A Vice/vise was a standard task for budding apprentices. I have a huge range - from one's too heavy now to tiny little things to hold the pubic hairs on male midges.
Frankly, I have lost count but I still will make a special to do a specific job.
If you seriously take time to study what you have written- yes- what you have written, you will have to include chucks and collets and faceplates and a whole host of other things.
Today, I was holding a piece of steel which was 10 X3X3mm- with rounded ends clamped in a pair of surgeon's sewing pliers so that I could modify one for the Fagor rotary DRO on the top slide of my Sieg C4 lathe.
Perhaps you would benefit from reading up what the old masters wrote of their techniques. There is little benefit which is available to the beginner on the internet which is largely repetition and culled and described by inarticulate operators who bring very little to the hobby.

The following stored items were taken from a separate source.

Lemma create_keeps_lower userId dto w :
  lower (prisma (NotesService.create userId dto w).2) = lower (prisma w).
Proof. unfold_calls; simpl; split_run; done. Qed.

Lemma busted_key_misses userId queryDto (cache : gmap string CacheEntry) :
  filter (λ kv, ¬ CacheService.under (CacheService.userNotesPrefix userId) kv)
         cache
  !! search_key userId queryDto = None.
Proof.
  apply map_lookup_filter_None. right. intros entry _ Hnot. apply Hnot.
  apply search_key_under_prefix.
Qed.

Lemma first_page_head userId queryDto w n :
  redis w !! search_key userId queryDto = None →
  answers 2 (prisma w) →
  default 1 (query_page queryDto) = 1 →
  1 ≤ default 10 (query_limit queryDto) →
  n ∈ rows (prisma w) →
  (∀ m, m ∈ rows (prisma w) → m ≠ n → note_updatedAt m < note_updatedAt n) →
  where_matches (lower (prisma w))
    (NotesService.build_where userId (query_search queryDto)
                              (query_tags queryDto)) n = true →
  head (page_of (NotesService.findAll userId queryDto w).1) = Some n.
Proof.
  intros Hmiss Hup Hpage Hlimit Hn Hnewest Hmatch.
  destruct (findAll_answered userId queryDto w (or_introl Hmiss) Hup)
    as [w' Hrun].
  { split; [by rewrite Hpage|done]. }
  rewrite Hrun, Hpage. simpl. rewrite drop_0.
  set (wh := NotesService.build_where _ _ _) in *.
  assert (head (select_ordered wh (answered (prisma w))) = Some n) as Hhead.
  { apply newest_heads_the_order.
    - rewrite scan_order_Permutation.
      by apply list_elem_of_In, filter_In; split; [apply list_elem_of_In|].
    - intros m Hm. rewrite scan_order_Permutation in Hm.
      apply list_elem_of_In, filter_In in Hm as [Hm _]. apply Hnewest.
      by apply list_elem_of_In. }
  destruct (select_ordered wh (answered (prisma w))) as [|h t]; [done|].
  destruct (Z.to_nat (default 10 (query_limit queryDto))) eqn:Hsize; [lia|].
  exact Hhead.
Qed.
(** X14.  The two loops of the first variant never raise and leave the
    object alone.  [place_orders] makes, in the order of the proposal, one
    [buy] or [sell] call per candidate with side BUY or SELL, on
    [self.exchange] and with the candidate's own pair, amount, order type and
    price; a candidate with another side is passed over, so it makes at most
    as many calls as there are candidates.  [cancel_all_orders] makes exactly
    one [cancel] call per active order of [self.exchange]. *)
Theorem X14_order_loops
  (h : Host.t) (proposal : list Host.OrderCandidate) (r : run RSIAMM.t) :
  let connector := RSIAMM.exchange (self r) in
  RSIAMM.place_orders proposal r =
  (Py.Return tt, mkRun (self r) (calls r ++ Spec.placed connector proposal)) /\
  (length (Spec.placed connector proposal) <= length proposal)%nat /\
  (forall o : Host.OrderCandidate,
      Host.order_side o = Host.RANGE -> Spec.placed connector [o] = []) /\
  RSIAMM.cancel_all_orders h r =
  (Py.Return tt,
   mkRun (self r)
     (calls r ++ Spec.cancelled connector (Host.get_active_orders h connector))) /\
  length (Spec.cancelled connector (Host.get_active_orders h connector))
  = length (Host.get_active_orders h connector).
Proof.
  intros connector. subst connector. split; [|split; [|split; [|split]]].
  - apply RSIAMM_place_orders_calls.
  - apply placed_length.
  - intros o Hside. unfold Spec.placed. simpl. rewrite Hside. reflexivity.
  - apply RSIAMM_cancel_all_orders_calls.
  - unfold Spec.cancelled. apply length_fmap.
Qed.
(** X15.  [get_signal] of the second variant, called with its two
    arguments, never changes the object and never returns [None]: the test
    of line 161 comes after line 159, which raises [KeyError] on every table
    where the indicator library has appended no column [RSI_<rsi_period>],
    that is unless [rsi_period] is positive and the table has more rows than
    that.  Otherwise it returns -1 when the latest RSI value is above
    [rsi_high], whatever [rsi_low] is, else 1 when the value is below
    [rsi_low], else 0. *)
Theorem X15_get_signal_total
  (h : Host.t) (connector_name trading_pair : string) (r : run RsiAmmV2.t) :
  let c := RsiAmmV2.config (self r) in
  let df := Host.get_candles_df h connector_name trading_pair
              (RsiAmmV2Config.interval c) (RsiAmmV2.max_records (self r)) in
  let v := Spec.latest (Host.ta_rsi h (RsiAmmV2Config.rsi_period c)) df in
  RsiAmmV2.get_signal h connector_name trading_pair r =
  (if (0 <? RsiAmmV2Config.rsi_period c)%Z
      && (RsiAmmV2Config.rsi_period c <? Z.of_nat (length df))%Z
   then Py.Return
          (Some (if F64.gt v (RsiAmmV2Config.rsi_high c) then -1
                 else if F64.lt v (RsiAmmV2Config.rsi_low c) then 1 else 0)%Z)
   else Py.Raise (Py.KeyError ("RSI_" +:+ pretty (RsiAmmV2Config.rsi_period c))), r) /\
  fst (RsiAmmV2.get_signal h connector_name trading_pair r) <> Py.Return None /\
  (forall signal : Z,
      fst (RsiAmmV2.get_signal h connector_name trading_pair r) = Py.Return (Some signal) ->
      Runs.valid_signal signal).
Proof.
  intros c df v.
  assert (RsiAmmV2.get_signal h connector_name trading_pair r =
          (if (0 <? RsiAmmV2Config.rsi_period c)%Z
              && (RsiAmmV2Config.rsi_period c <? Z.of_nat (length df))%Z
           then Py.Return
                  (Some (if F64.gt v (RsiAmmV2Config.rsi_high c) then -1
                         else if F64.lt v (RsiAmmV2Config.rsi_low c) then 1 else 0)%Z)
           else Py.Raise (Py.KeyError ("RSI_" +:+ pretty (RsiAmmV2Config.rsi_period c))),
           r)) as Hvalue.
  { destruct ((0 <? RsiAmmV2Config.rsi_period c)%Z
              && (RsiAmmV2Config.rsi_period c <? Z.of_nat (length df))%Z) eqn:Hcol.
    - apply andb_prop in Hcol as [Hpos Hrows].
      apply Z.ltb_lt in Hpos. apply Z.ltb_lt in Hrows.
      apply RsiAmmV2_get_signal_value. apply has_rsi_column_iff. split; assumption.
    - apply RsiAmmV2_get_signal_missing. fold c. fold df.
      apply Bool.not_true_is_false. intros H. apply has_rsi_column_iff in H.
      destruct H as [Hpos Hrows].
      apply Z.ltb_lt in Hpos. apply Z.ltb_lt in Hrows.
      rewrite Hpos, Hrows in Hcol. discriminate. }
  split; [exact Hvalue|].
  rewrite Hvalue. cbn [fst].
  destruct ((0 <? RsiAmmV2Config.rsi_period c)%Z
            && (RsiAmmV2Config.rsi_period c <? Z.of_nat (length df))%Z).
  - split; [discriminate|]. intros signal. unfold Runs.valid_signal.
    destruct (F64.gt v _); [|destruct (F64.lt v _)]; intros [= <-]; auto.
  - split; [discriminate|]. intros signal. discriminate.
Qed.
(** * Mp3-to-Test: the transcription pipeline of [mp3-to-text-gui.py]

    A shallow embedding of the three top-level functions of the script,
    [format_transcription], [format_time] and
    [transcribe_mp3_to_text_and_srt], together with the pieces of the Python
    standard library they call ([str.strip], [re.split], [re.search],
    [textwrap.fill], integer formatting), and of the two output paths that
    [MP3TranscriberApp.start_transcription] computes with [os.path].

    Conventions.
    - A Python [str] is a [list ascii]: the model speaks about ASCII text,
      and the character classes below are Python's restricted to code points
      below 128.
    - A Python [int] is a [Z]; [divmod] by a positive constant is
      [Z.div]/[Z.modulo], which floor as Python does.
    - The file system is explicit state: the scratch directory
      [temp_audio_chunks] and the files written outside of it, by path; the
      two output paths are taken to lie outside the scratch directory.
    - Loading, normalising and splitting the audio is seen through its
      result: the chunks, or the exception raised. [update_callback] is
      taken not to raise; its messages are collected in a log.
    - [textwrap] is the one of CPython 3.10 and later, which breaks a long
      word after a hyphen when it can.
    - [os.path] is [posixpath]: the separator is the slash. *)

From Stdlib Require Import ZArith Ascii String DecimalString Decimal DecimalZ
  DecimalPos Sorted.
From stdpp Require Import gmap strings list.

Open Scope Z_scope.

(** ** Text *)

Abbreviation text := (list ascii).

Definition str (s : string) : text := list_ascii_of_string s.

Definition code (c : ascii) : N := N_of_ascii c.

(** [str.isspace] on one character (also the class [\s] of [re] on [str]
    patterns): TAB, LF, VT, FF, CR, the four separators FS GS RS US, space. *)
Definition isspace (c : ascii) : bool :=
  ((9 <=? code c) && (code c <=? 13) || (28 <=? code c) && (code c <=? 32))%N.

(** [str.islower] on one character. *)
Definition islower (c : ascii) : bool :=
  ((97 <=? code c) && (code c <=? 122))%N.

(** [str.upper] on one character. *)
Definition upper (c : ascii) : ascii :=
  if islower c then ascii_of_N (code c - 32) else c.

(** [" ".join(parts)] and friends. *)
Fixpoint join (sep : text) (parts : list text) : text :=
  match parts with
  | [] => []
  | [p] => p
  | p :: ps => p ++ sep ++ join sep ps
  end.

(** [str.lstrip], [str.rstrip], [str.strip] without argument. *)
Fixpoint lstrip (s : text) : text :=
  match s with
  | c :: s' => if isspace c then lstrip s' else s
  | [] => []
  end.

Definition rstrip (s : text) : text := rev (lstrip (rev s)).

Definition strip (s : text) : text := rstrip (lstrip s).

(** ** Integer formatting *)

(** [str(n)] for an [int]. *)
Definition str_of_int (z : Z) : text :=
  list_ascii_of_string (NilZero.string_of_int (Z.to_int z)).

(** The format specification [0{w}d]: sign-aware zero padding to width [w]. *)
Definition zfill (w : nat) (digits : text) : text :=
  repeat "0"%char (w - length digits)%nat ++ digits.

Definition format_d (w : nat) (z : Z) : text :=
  if z <? 0
  then "-"%char :: zfill (w - 1) (str_of_int (- z))
  else zfill w (str_of_int z).

(** ** [format_time] *)

(** The three [divmod] lines of [format_time]: the fields
    [(hours, minutes, seconds, milliseconds)] that get printed. *)
Definition time_fields (milliseconds : Z) : Z * Z * Z * Z :=
  let '(seconds, milliseconds) := (milliseconds / 1000, milliseconds mod 1000) in
  let '(minutes, seconds) := (seconds / 60, seconds mod 60) in
  let '(hours, minutes) := (minutes / 60, minutes mod 60) in
  (hours, minutes, seconds, milliseconds).

Definition format_time (milliseconds : Z) : text :=
  let '(hours, minutes, seconds, milliseconds) := time_fields milliseconds in
  format_d 2 hours ++ str ":" ++ format_d 2 minutes ++ str ":" ++
  format_d 2 seconds ++ str "," ++ format_d 3 milliseconds.

Definition hours_shown (milliseconds : Z) : Z :=
  let '(hours, _, _, _) := time_fields milliseconds in hours.


(** ** Regular expressions of [format_transcription] *)

Definition LF : ascii := "010"%char.

(** The class [[.!?]]. *)
Definition is_terminal (c : ascii) : bool :=
  (c =? ".")%char || (c =? "!")%char || (c =? "?")%char.

(** Where the scanner of [re.split(r'(?<=[.!?])\s+', text)] stands: inside a
    match (a run of whitespace that started right after a terminal mark),
    right after a terminal mark, or elsewhere. *)
Inductive split_state := InMatch | AfterTerminal | Elsewhere.

Definition state_after (c : ascii) : split_state :=
  if is_terminal c then AfterTerminal else Elsewhere.

Definition push (c : ascii) (pieces : list text) : list text :=
  match pieces with
  | p :: ps => (c :: p) :: ps
  | [] => [[c]]
  end.

(** [re.split(r'(?<=[.!?])\s+', s)], scanning left to right: a match starts
    at a whitespace character that follows a terminal mark and takes the
    whole run of whitespace; the pieces between the matches are returned,
    the last one possibly empty. *)
Fixpoint re_split_from (st : split_state) (s : text) : list text :=
  match s with
  | [] => [[]]
  | c :: s' =>
      match st with
      | InMatch =>
          if isspace c then re_split_from InMatch s'
          else push c (re_split_from (state_after c) s')
      | AfterTerminal =>
          if isspace c then [] :: re_split_from InMatch s'
          else push c (re_split_from (state_after c) s')
      | Elsewhere => push c (re_split_from (state_after c) s')
      end
  end.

You must read the old classics and more importantly try to replicate what has been written.
This may well rustle a few feathers but many of today's people have stopped taking magazines which merely fill column inches- and keep the shareholders happy.
A few columns ago, I suggested the use of hot glue but I was merely slightly modifying what someone, dead and gone, had described a modified sticky concoction of resin, beeswax and perhaps a bit of tallow. Mine was somewhat more available. Life is like that!